=== PROBLEM ===
When you reach the line containing "st_id : jv;" in the data below, reproduce it and every line that follows, exactly and without additions.

[Collected data entries]

(** * TikTok downloader core (src/modules/ytdl/index.ts): shallow embedding

    The second half of [src/modules/ytdl/index.ts] (from line 108 on) is the
    TikTok resolution-and-retrieval pipeline: [validateURL], the markup
    extraction [extractVideoDataFromJson], the backup API
    [getMediaInfoFromAPI], the downloaders [downloadImages] and
    [downloadVideo], and the orchestrator [processUrl].

    JavaScript values that flow through the code untyped (the parsed JSON,
    the API payload) are the inductive [jv].  Numbers are modelled as
    integers ([Z]); the code only does integer arithmetic on them.  The
    external collaborators (HTTP client, cheerio, [JSON.parse], the file
    system, the host time zone) are the fields of a record [Env]; every
    network oracle also receives the log of the requests made so far, which
    stands for the cookie jar and any server-side state. *)

From Stdlib Require Import String Ascii List ZArith Bool Lia.
Import ListNotations.
Open Scope string_scope.

(** ** JavaScript values *)

#[local] Set Warnings "-register-all".

Inductive jv : Type :=
| JUndef
| JNull
| JBool (b : bool)
| JNum (z : Z)
| JStr (s : string)
| JArr (l : list jv)
| JObj (l : list (string * jv)).

(** JavaScript truthiness ([!x], [if (x)], [x || y]). *)
Definition truthy (v : jv) : bool :=
  match v with
  | JUndef | JNull => false
  | JBool b => b
  | JNum z => negb (Z.eqb z 0)
  | JStr s => negb (String.eqb s "")
  | JArr _ | JObj _ => true
  end.

(** [x || y] *)
Definition js_or (x y : jv) : jv := if truthy x then x else y.

(** ** Decimal rendering of integers *)

Fixpoint digits_of_nat (fuel n : nat) (acc : string) : string :=
  match fuel with
  | O => acc
  | S f =>
      let d := ascii_of_nat (48 + Nat.modulo n 10) in
      let acc' := String d acc in
      if Nat.ltb n 10 then acc' else digits_of_nat f (Nat.div n 10) acc'
  end.

Definition string_of_nat (n : nat) : string := digits_of_nat (S n) n "".

(** [Number.prototype.toString] on an integer. *)
Definition string_of_Z (z : Z) : string :=
  if Z.ltb z 0 then "-" ++ string_of_nat (Z.to_nat (Z.opp z))
  else string_of_nat (Z.to_nat z).

(** ** Conversions [String(v)] and [ToNumber(v)] *)

(** [String(v)], used by template literals.  Arrays join their elements
    with commas, [null] and [undefined] elements rendering as empty. *)
Fixpoint js_to_string (v : jv) : string :=
  match v with
  | JUndef => "undefined"
  | JNull => "null"
  | JBool true => "true"
  | JBool false => "false"
  | JNum z => string_of_Z z
  | JStr s => s
  | JArr l =>
      let elem (x : jv) : string :=
        match x with JUndef | JNull => "" | _ => js_to_string x end in
      (fix join (l : list jv) : string :=
         match l with
         | [] => ""
         | [x] => elem x
         | x :: r => elem x ++ "," ++ join r
         end) l
  | JObj _ => "[object Object]"
  end.

Definition is_ws (c : ascii) : bool :=
  match nat_of_ascii c with
  | 9 | 10 | 11 | 12 | 13 | 32 => true
  | _ => false
  end.

Fixpoint drop_ws (s : string) : string :=
  match s with
  | EmptyString => EmptyString
  | String c r => if is_ws c then drop_ws r else s
  end.

Fixpoint rev_str (s acc : string) : string :=
  match s with
  | EmptyString => acc
  | String c r => rev_str r (String c acc)
  end.

Definition trim (s : string) : string :=
  rev_str (drop_ws (rev_str (drop_ws s) "")) "".

Fixpoint parse_digits (s : string) (acc : Z) : option Z :=
  match s with
  | EmptyString => Some acc
  | String c r =>
      let n := nat_of_ascii c in
      if andb (Nat.leb 48 n) (Nat.leb n 57)
      then parse_digits r (acc * 10 + Z.of_nat (n - 48))%Z
      else None
  end.

(** [ToNumber] of a string, for decimal integer literals: surrounding white
    space is dropped, the empty string is 0; [None] is [NaN]. *)
Definition string_to_number (s : string) : option Z :=
  match trim s with
  | EmptyString => Some 0%Z
  | String "-" (String _ _ as r) => option_map Z.opp (parse_digits r 0)
  | String "+" (String _ _ as r) => parse_digits r 0
  | t => parse_digits t 0
  end.

(** [ToNumber(v)]; [None] is [NaN]. *)
Definition js_to_number (v : jv) : option Z :=
  match v with
  | JUndef => None
  | JNull => Some 0%Z
  | JBool b => Some (if b then 1 else 0)%Z
  | JNum z => Some z
  | JStr s => string_to_number s
  | JArr [] => Some 0%Z
  | JArr [x] => string_to_number (js_to_string x)
  | JArr _ => None
  | JObj _ => None
  end.

(** ** Results and property access *)

(** Outcome of a computation that may throw; [RErr m] is an [Error] whose
    [message] is [m]. *)
Inductive res (A : Type) : Type :=
| ROk (a : A)
| RErr (msg : string).
Arguments ROk {A} a.
Arguments RErr {A} msg.

(** A canonical array index ("0", "1", ..., no leading zero). *)
Definition array_index (p : string) : option nat :=
  match p with
  | String "0" EmptyString => Some O
  | String "0" _ => None
  | EmptyString => None
  | _ => option_map Z.to_nat (parse_digits p 0)
  end.

Fixpoint assoc (p : string) (l : list (string * jv)) : jv :=
  match l with
  | [] => JUndef
  | (k, v) :: r => if String.eqb k p then v else assoc p r
  end.

Definition type_error (what p : string) : string :=
  "Cannot read properties of " ++ what ++ " (reading '" ++ p ++ "')".

(** [v.p] and [v[p]]: reading a property of [undefined] or [null] throws a
    [TypeError]; a missing property is [undefined]. *)
Definition get (v : jv) (p : string) : res jv :=
  match v with
  | JUndef => RErr (type_error "undefined" p)
  | JNull => RErr (type_error "null" p)
  | JObj l => ROk (assoc p l)
  | JArr l =>
      if String.eqb p "length" then ROk (JNum (Z.of_nat (length l)))
      else match array_index p with
           | Some n => ROk (nth n l JUndef)
           | None => ROk JUndef
           end
  | JStr s =>
      if String.eqb p "length" then ROk (JNum (Z.of_nat (String.length s)))
      else match array_index p with
           | Some n =>
               if Nat.ltb n (String.length s)
               then ROk (JStr (String.substring n 1 s)) else ROk JUndef
           | None => ROk JUndef
           end
  | JBool _ | JNum _ => ROk JUndef
  end.

(** [v?.p]: short-circuits to [undefined] on [undefined] and [null]. *)
Definition get_opt (v : jv) (p : string) : res jv :=
  match v with
  | JUndef | JNull => ROk JUndef
  | _ => get v p
  end.

(** [a !== b] between a value and a string literal. *)
Definition neq_str (v : jv) (s : string) : bool :=
  match v with
  | JStr t => negb (String.eqb t s)
  | _ => true
  end.

(** ** [formatUploadDate] (index.ts 159-162) *)

(** Day number to proleptic Gregorian (year, month, day). *)
Definition civil_from_days (days : Z) : Z * Z * Z :=
  let z := (days + 719468)%Z in
  let era := (z / 146097)%Z in
  let doe := (z - era * 146097)%Z in
  let yoe := ((doe - doe / 1460 + doe / 36524 - doe / 146096) / 365)%Z in
  let doy := (doe - (365 * yoe + yoe / 4 - yoe / 100))%Z in
  let mp := ((5 * doy + 2) / 153)%Z in
  let d := (doy - (153 * mp + 2) / 5 + 1)%Z in
  let m := (if Z.ltb mp 10 then mp + 3 else mp - 9)%Z in
  let y := (yoe + era * 400 + (if Z.leb m 2 then 1 else 0))%Z in
  (y, m, d).

Definition ms_per_day : Z := 86400000.
Definition max_time_value : Z := 8640000000000000.

(** [s.padStart(2, "0")] *)
Definition pad2 (s : string) : string :=
  match String.length s with
  | O => "00"
  | 1 => "0" ++ s
  | _ => s
  end.

(** [new Date(timestamp * 1000)] read back with the local-time getters
    [getDate], [getMonth] and [getFullYear].  [tz t] is the host's offset
    (in ms) of local time from UTC at the UTC time value [t].  An invalid
    [Date] renders every field as "NaN". *)
Definition formatUploadDate (tz : Z -> Z) (timestamp : jv) : string :=
  match js_to_number timestamp with
  | None => "NaNNaNNaN"
  | Some n =>
      let t := (n * 1000)%Z in
      if Z.ltb max_time_value (Z.abs t) then "NaNNaNNaN"
      else
        let '(y, m, d) := civil_from_days ((t + tz t) / ms_per_day)%Z in
        pad2 (string_of_Z d) ++ pad2 (string_of_Z m) ++ string_of_Z y
  end.

(** ** [validateURL] (index.ts 144, 170-173) *)

(** [.] in a JavaScript regular expression does not match a line
    terminator: LF, CR, and U+2028/U+2029 (UTF-8 E2 80 A8/A9). *)
Fixpoint no_line_terminator (s : string) : bool :=
  match s with
  | EmptyString => true
  | String c r =>
      match nat_of_ascii c with
      | 10 | 13 => false
      | 226 =>
          match r with
          | String c1 (String c2 _) =>
              if andb (Nat.eqb (nat_of_ascii c1) 128)
                      (orb (Nat.eqb (nat_of_ascii c2) 168)
                           (Nat.eqb (nat_of_ascii c2) 169))
              then false else no_line_terminator r
          | _ => no_line_terminator r
          end
      | _ => no_line_terminator r
      end
  end.

(** The part [tiktok\.com], optional slash, then any characters up to the
    end of input, on the rest of the string. *)
Definition host_tail_matches (r : string) : bool :=
  String.prefix "tiktok.com" r
  && no_line_terminator (String.substring 10 (String.length r) r).

(** [(www\.|vm\.|vt\.)?] followed by [host_tail_matches]. *)
Definition after_scheme_matches (r : string) : bool :=
  existsb (fun pre => String.prefix pre r
                      && host_tail_matches (String.substring 4 (String.length r) r))
          ["www."]
  || existsb (fun pre => String.prefix pre r
                      && host_tail_matches (String.substring 3 (String.length r) r))
          ["vm."; "vt."]
  || host_tail_matches r.

(** [TIKTOK_URL_REGEX.test(url)] *)
Definition tiktok_url_regex_test (url : string) : bool :=
  (String.prefix "https://" url
   && after_scheme_matches (String.substring 8 (String.length url) url))
  || (String.prefix "http://" url
      && after_scheme_matches (String.substring 7 (String.length url) url)).

Definition validateURL (url : string) : bool :=
  if String.eqb url "" then false else tiktok_url_regex_test url.

(** [s.includes(pat)] *)
Fixpoint str_includes (pat s : string) : bool :=
  String.prefix pat s
  || match s with
     | EmptyString => false
     | String _ r => str_includes pat r
     end.

(** ** [encodeURIComponent] *)

Definition uri_unreserved (c : ascii) : bool :=
  let n := nat_of_ascii c in
  (Nat.leb 65 n && Nat.leb n 90) || (Nat.leb 97 n && Nat.leb n 122)
  || (Nat.leb 48 n && Nat.leb n 57)
  || existsb (Nat.eqb n) [45; 95; 46; 33; 126; 42; 39; 40; 41].

Definition hex_digit (n : nat) : ascii :=
  if Nat.ltb n 10 then ascii_of_nat (48 + n) else ascii_of_nat (55 + n).

(** Other bytes are percent-encoded one by one, upper-case hex; on the
    UTF-8 encoding of a well-formed string this is what
    [encodeURIComponent] produces. *)
Fixpoint encodeURIComponent (s : string) : string :=
  match s with
  | EmptyString => EmptyString
  | String c r =>
      if uri_unreserved c then String c (encodeURIComponent r)
      else let n := nat_of_ascii c in
           String "%" (String (hex_digit (n / 16))
                         (String (hex_digit (n mod 16)) (encodeURIComponent r)))
  end.


(** ** Records of the source (index.ts 120-140) *)

Inductive Status := Success | Failed.

(** [DownloadStat]; [id] and [author] hold whatever value the code put there. *)
Record DownloadStat := mkStat {
  st_type : string;
  st_id : jv;
  st_author : jv;
  st_status : Status;
  st_details : string
}.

=== EXERCISE RESPONSE ===
  st_id : jv;
  st_author : jv;
  st_status : Status;
  st_details : string
}.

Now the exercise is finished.